### Aim of the task
Work through the data below and copy out every line where "outcome" is found.

☆ ☆ ☆ ☆

(** [ModelLoader.predict] *)
Definition predict (input_data : pyval) : M pyval :=
  m <- get model ;;
  if is_none m then raise not_loaded
  else
    use <- get use_custom_inference ;;
    ci <- get custom_inference ;;
    match (if use then getattr ci "predict" else None) with
    | Some f => call "predict" f [m; input_data] ∅
    | None =>
        fw <- get framework ;;
        if bool_decide (fw = Some "pytorch") then _predict_pytorch w input_data
        else if bool_decide (fw = Some "tensorflow") then _predict_tensorflow w input_data
        else if bool_decide (fw = Some "onnx") then _predict_onnx w input_data
        else if bool_decide (fw = Some "sklearn") then _predict_sklearn w input_data
        else if bool_decide (fw = Some "custom") then
          raise (Exn ValueError
                   "Custom model loaded but no predict() function found in inference.py")
        else ret PNone
    end.

End Loader.

(** routers/predict.py.  The module-level [model_loader] is [None] until
    the startup hook of main.py stores a [ModelLoader()] in it; the route is
    modelled from the point where the API key has been accepted. *)

Inductive response : Type :=
| PredictResponse (prediction : pyval) (model_id : option string)
                  (framework : option string)
| InfoResponse (model_path : option string) (framework : option string)
| HTTPException (status_code : nat) (detail : string).

(** [getattr(v, "tolist", None)]: arrays and torch tensors have the method,
    TensorFlow tensors, lists, strings, numbers and None do not. *)
Definition getattr_tolist (w : world) (v : pyval) : option (outcome pyval) :=
  match v with
  | PNdarray src => Some (Ret src)
  | PTorchTensor src => Some (Ret src)
  | PObj id => obj_tolist w id
  | _ => None
  end.

(** [getattr(v, "numpy", None)]: torch and TensorFlow tensors have it. *)
Definition getattr_numpy (w : world) (v : pyval) : option (outcome pyval) :=
  match v with
  | PTorchTensor src => Some (Ret (PNdarray src))
  | PTfTensor src => Some (Ret (PNdarray src))
  | PObj id => obj_numpy w id
  | _ => None
  end.

(** "Convert prediction to serializable format" *)
Definition to_serializable (w : world) (prediction : pyval) : outcome pyval :=
  match getattr_tolist w prediction with
  | Some tolist => tolist
  | None =>
      match getattr_numpy w prediction with
      | Some numpy =>
          match numpy with
          | Ret a =>
              match getattr_tolist w a with
              | Some tolist => tolist
              | None => Raise (Exn AttributeError "object has no attribute 'tolist'")
              end
          | Raise e => Raise e
          end
      | None => Ret prediction
      end
  end.

Definition get_model_loader (model_loader : option state) : response + state :=
  match model_loader with
  | None =>
      inl (HTTPException 503 "Model not loaded yet. Please wait for initialization.")
  | Some loader => inr loader
  end.

(** The handler of POST /predict: the response it returns or the
    HTTPException it raises, and the loader afterwards.  What FastAPI
    makes of a returned PredictResponse when it serialises it comes after
    the handler and is not part of it. *)
Definition predict_route (w : world) (model_loader : option state) (input : pyval)
  : response * option state :=
  match get_model_loader model_loader with
  | inl r => (r, model_loader)
  | inr loader =>
      match (prediction <- predict w input ;;
             lift (to_serializable w prediction)) loader with
      | (Ret prediction, st) =>
          (PredictResponse prediction (model_path (self st)) (framework (self st)),
           Some st)
      | (Raise e, st) =>
          (HTTPException 500 ("Prediction failed: " +:+ exn_msg e), Some st)
      end
  end.

(** The GET /info route *)
Definition model_info (model_loader : option state) : response :=
  match model_loader with
  | None => HTTPException 503 "Model not loaded"
  | Some loader =>
      if is_none (model (self loader)) then HTTPException 503 "Model not loaded"
      else InfoResponse (model_path (self loader)) (framework (self loader))
  end.

End Api.

(** ** apps/app/tmp/cmi4r60k...: utils/model_loader.py *)

Module App.
Section Loader.
Variable w : world.

Definition _load_custom_inference (inference_path : string) : M (gmap string pyfunc) :=
  emit (EvExecModule inference_path) ;;
  lift (exec_module w inference_path).

(** *** Manifest-driven loading *)

(** "Basic validation without pydantic" *)
Definition missing_fields (d : config_data) : list string :=
  (if has_key (cd_entry_point d) then [] else ["entry_point"])
    ++ (if has_key (cd_load d) then [] else ["load"])
    ++ (if has_key (cd_predict d) then [] else ["predict"])
    ++ (if has_key (cd_model_file d) then [] else ["model_file"]).

(** The first [try] block of [_load_from_config]: parse and validate. *)
Definition parse_and_validate (config_path : string) : M config_data :=
  try_except
    (config_data <- lift (read_json w config_path) ;;
     (if schema_available w then
        c <- lift (Schema.validate_file w config_path) ;;
        modify (set_model_config (ConfigObject c))
      else
        match missing_fields config_data with
        | [] => modify (set_model_config (ConfigDict config_data))
        | missing =>
            raise (Exn ValueError
                     ("model_config.json missing required fields: "
                        +:+ String.concat ", " missing))
        end) ;;
     ret config_data)
    (fun e =>
       if is_class JSONDecodeError e then
         raise (Exn ValueError ("Invalid JSON in model_config.json: " +:+ exn_msg e))
       else if is_class FileNotFoundError e then
         raise (Exn ValueError ("model_config.json not found at: " +:+ config_path))
       else
         raise (Exn ValueError ("Invalid model_config.json: " +:+ exn_msg e))).

(** [d[key]] on a dict *)
Definition subscript {A} (key : string) (v : option A) : M A :=
  match v with
  | Some a => ret a
  | None => raise (Exn KeyError key)
  end.

(** [cfg.get('name') or cfg.get('function')] *)
Definition func_name_of (cfg : function_spec) : option string :=
  if truthy (fs_name cfg) then fs_name cfg else fs_function cfg.

(** "Prepare arguments based on config" in [_load_from_config] *)
Fixpoint load_kwargs (model_file_path model_dir : string) (load_args : list string)
    (kwargs : gmap string pyval) : M (gmap string pyval) :=
  match load_args with
  | [] => ret kwargs
  | arg :: rest =>
      if String.eqb arg "model_path" then
        load_kwargs model_file_path model_dir rest
          (<["model_path" := PStr model_file_path]> kwargs)
      else if String.eqb arg "model_dir" then
        load_kwargs model_file_path model_dir rest
          (<["model_dir" := PStr model_dir]> kwargs)
      else
        emit (EvWarn (WUnknownLoadArg arg)) ;;
        load_kwargs model_file_path model_dir rest kwargs
  end.

Definition _load_from_config (config_path model_dir : string) : M pyval :=
  config_data <- parse_and_validate config_path ;;
  entry_point <- subscript "entry_point" (cd_entry_point config_data) ;;
  let entry_point_path := join model_dir entry_point in
  (if negb (path_exists w entry_point_path) then
     raise (Exn FileNotFoundError ("Entry point file not found: " +:+ entry_point))
   else ret tt) ;;
  try_except
    (m <- _load_custom_inference entry_point_path ;;
     modify (set_custom_inference (Some m)) ;;
     modify (set_use_custom_inference true))
    (fun e =>
       raise (Exn ImportError
                ("Failed to import " +:+ entry_point +:+ ": " +:+ exn_msg e))) ;;
  load_config <- subscript "load" (cd_load config_data) ;;
  let load_func_name := func_name_of load_config in
  let load_args := default [] (fs_args load_config) in
  ci <- get custom_inference ;;
  load_func <-
    match load_func_name with
    | None => raise (Exn TypeError "attribute name must be string, not 'NoneType'")
    | Some n =>
        match getattr ci n with
        | None =>
            raise (Exn AttributeError
                     ("Function '" +:+ n +:+ "' not found in " +:+ entry_point))
        | Some f => ret (n, f)
        end
    end ;;
  model_file <- subscript "model_file" (cd_model_file config_data) ;;
  let model_file_path := join model_dir model_file in
  kwargs <- load_kwargs model_file_path model_dir load_args ∅ ;;
  v <- call (fst load_func) (snd load_func) [] kwargs ;;
  modify (set_model v) ;;
  modify (set_framework (Some (default "custom" (cd_framework config_data)))) ;;
  ret v.
(** The scenario after all of its phases have been marked. *)
Definition scenario_done : Session :=
  {| name := L "demo";
     phase := 3;
     total_phases := 3;
     current_agent := L "none";
     state := L "complete";
     user_request := L "build it";
     phases := [ mkPhase 1 true (L "a") (L "x");
                 mkPhase 2 true (L "b") (L "y");
                 mkPhase 3 true (L "c") (L "z") ];
     work_log := L "### Phase 2 (b)
done" |}.

End RunExamples.

Module AuditExamples.
Import Py Audit.

(** The definition file of an agent. *)
Definition api_agent_file : str := L "---
name: api
description: Serves the HTTP API
---

You are the API agent.

## Files I OWN:
- `src/api/`
- src/routes/

## Files I NEVER touch:
- web/
".

Definition api_agent : DiscoveredAgent :=
  {| name := L "api";
     description := L "Serves the HTTP API";
     file_name := L "api.md";
     owns := [L "src/api/"; L "src/routes/"];
     never_touches := [L "web/"] |}.

(** A project with that agent, no registry and no tasks directory. *)
Definition agent_project : Project :=
  {| project_name := L "my-shop";
     claude_dir := true;
     agents_dir := Some [ (L "api.md", api_agent_file) ];
     tasks_dir := false |}.


End AuditExamples.


(* ================================================================== *)
(** * [main.py]: the statistics of a run *)
(* ================================================================== *)

Module Stats.
Import Py.

(** A Python [float] is a binary64 number: the primitive [float].
    [bool(x)] of a float is [x != 0.0]. *)
Definition truthy (x : float) : bool := negb (PrimFloat.eqb x PrimFloat.zero).
(** A name that is not in use is attached nowhere, also after shaders
    have been added to the table. *)
Lemma unused_not_attached (objs : gmap positive gl_object) (s : positive) :
  (forall p att lnk fl s', objs !! p = Some (ProgramObject att lnk fl) -> s' ∈ att ->
     is_Some (objs !! s')) ->
  objs !! s = None ->
  forall p att lnk fl, objs !! p = Some (ProgramObject att lnk fl) -> s ∉ att.
Proof.
  intros Hwf Hs p att lnk fl Hp Hin.
  destruct (Hwf p att lnk fl s Hp Hin) as [o Ho]. congruence.
Qed.

Lemma fresh_unused (objs : gmap positive gl_object) : objs !! fresh (dom objs) = None.
Proof. apply not_elem_of_dom. apply is_fresh. Qed.

Lemma programs_after_insert_shader (objs : gmap positive gl_object) (n : positive)
    (t : Z) (src : string) (cmp fl : bool) :
  (forall p att lnk fl' s', objs !! p = Some (ProgramObject att lnk fl') -> s' ∈ att ->
     is_Some (objs !! s')) ->
  objs !! n = None ->
  forall s, (s = n \/ objs !! s = None) ->
  attached_somewhere (<[n := ShaderObject t src cmp fl]> objs) s = false.
Proof.
  intros Hwf Hn s Hs. apply attached_somewhere_false.
  intros p att lnk fl' Hp Hin.
  destruct (decide (p = n)) as [-> | Hne].
  - rewrite lookup_insert_eq in Hp. discriminate.
  - rewrite lookup_insert_ne in Hp by congruence.
    destruct (Hwf p att lnk fl' s Hp Hin) as [o Ho].
    destruct Hs as [-> | Hs]; congruence.
Qed.

Lemma compileShader_result (drv : gl_driver) (ty : Z) (src : string) (c : gl_context) :
  gl_wf c ->
  compileShader drv ty src c =
    if creation_succeeds drv (objects c) && compiles drv ty src
    then (Zpos (fresh (dom (objects c))),
          set_objects c (<[fresh (dom (objects c)) := ShaderObject ty src true false]> (objects c)))
    else (0, c).
Proof.
  intros [Hatt Hcur]. unfold compileShader, gl_bind, glCreateShader.
  destruct (creation_succeeds drv (objects c)); cbn [andb]; [|reflexivity].
  set (n := fresh (dom (objects c))).
  assert (Hn : objects c !! n = None) by apply fresh_unused.
  rewrite with_objects_eval. cbn [snd]. cbn [Z.eqb].
  unfold glShaderSource, glCompileShader. rewrite !with_objects_eval.
  cbn [objects set_objects]. rewrite !alter_insert_eq.
  unfold glGetShaderiv_COMPILE_STATUS. cbn [objects set_objects object_of].
  rewrite lookup_insert_eq.
  destruct (compiles drv ty src) eqn:Hc; cbn [negb].
  - reflexivity.
  - unfold glDeleteShader. rewrite with_objects_eval. cbn [objects set_objects].
    rewrite lookup_insert_eq.
    rewrite (programs_after_insert_shader _ _ _ _ _ _ Hatt Hn n) by auto.
    rewrite delete_insert_id by exact Hn.
    unfold gl_ret. f_equal. destruct c; reflexivity.
Qed.

Lemma attached_somewhere_false_inv (objs : gmap positive gl_object) (s : positive) :
  attached_somewhere objs s = false ->
  forall p att lnk fl, objs !! p = Some (ProgramObject att lnk fl) -> s ∉ att.
Proof.
  unfold attached_somewhere. intros E p att lnk fl Hp Hin.
  assert (Ht : existsb (fun no => is_attached_to s (snd no)) (map_to_list objs) = true).
  { apply existsb_exists. exists (p, ProgramObject att lnk fl). split.
    - apply list_elem_of_In, elem_of_map_to_list. exact Hp.
    - cbn. now apply bool_decide_eq_true. }
  congruence.
Qed.

Lemma not_attached_insert_shader (objs : gmap positive gl_object) (n s : positive)
    (t : Z) (src : string) (cmp fl : bool) :
  attached_somewhere objs s = false ->
  attached_somewhere (<[n := ShaderObject t src cmp fl]> objs) s = false.
Proof.
  intros E. apply attached_somewhere_false. intros p att lnk fl' Hp.
  destruct (decide (p = n)) as [-> | Hne].
  - rewrite lookup_insert_eq in Hp. discriminate.
  - rewrite lookup_insert_ne in Hp by congruence.
    exact (attached_somewhere_false_inv objs s E p att lnk fl' Hp).
Qed.

Lemma attached_somewhere_true (objs : gmap positive gl_object) (s p : positive)
    (att : list positive) (lnk fl : bool) :
  objs !! p = Some (ProgramObject att lnk fl) -> s ∈ att ->
  attached_somewhere objs s = true.
Proof.
  intros Hp Hin. destruct (attached_somewhere objs s) eqn:E; [reflexivity|].
  exfalso. exact (attached_somewhere_false_inv objs s E p att lnk fl Hp Hin).
Qed.

Lemma gl_wf_insert_shader (c : gl_context) (n : positive) (t : Z) (src : string) (cmp fl : bool) :
  gl_wf c -> objects c !! n = None ->
  gl_wf (set_objects c (<[n := ShaderObject t src cmp fl]> (objects c))).
Proof.
  intros [Hatt Hcur] Hn. split; cbn [objects set_objects current_program].
  - intros p att lnk fl' s Hp Hin.
    destruct (decide (p = n)) as [-> | Hne].
    + rewrite lookup_insert_eq in Hp. discriminate.
    + rewrite lookup_insert_ne in Hp by congruence.
      destruct (Hatt p att lnk fl' s Hp Hin) as [o Ho].
      destruct (decide (s = n)) as [-> | Hsn]; [congruence|].
      rewrite lookup_insert_ne by congruence. eauto.
  - intros m Hm. destruct (Hcur m Hm) as [o Ho].
    destruct (decide (m = n)) as [-> | Hmn]; [congruence|].
    rewrite lookup_insert_ne by congruence. eauto.
Qed.

Lemma glDeleteShader_unattached (c : gl_context) (n : positive)
    (t : Z) (src : string) (cmp fl : bool) :
  objects c !! n = Some (ShaderObject t src cmp fl) ->
  attached_somewhere (objects c) n = false ->
  glDeleteShader (Zpos n) c = (tt, set_objects c (delete n (objects c))).
Proof.
  intros Hn Hatt. unfold glDeleteShader. rewrite with_objects_eval, Hn, Hatt. reflexivity.
Qed.

Lemma set_objects_twice (c : gl_context) (a b : gmap positive gl_object) :
  set_objects (set_objects c a) b = set_objects c b.
Proof. reflexivity. Qed.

☆ ☆ ☆ ☆

### Exercise solution
Definition getattr_tolist (w : world) (v : pyval) : option (outcome pyval) :=
Definition getattr_numpy (w : world) (v : pyval) : option (outcome pyval) :=
Definition to_serializable (w : world) (prediction : pyval) : outcome pyval :=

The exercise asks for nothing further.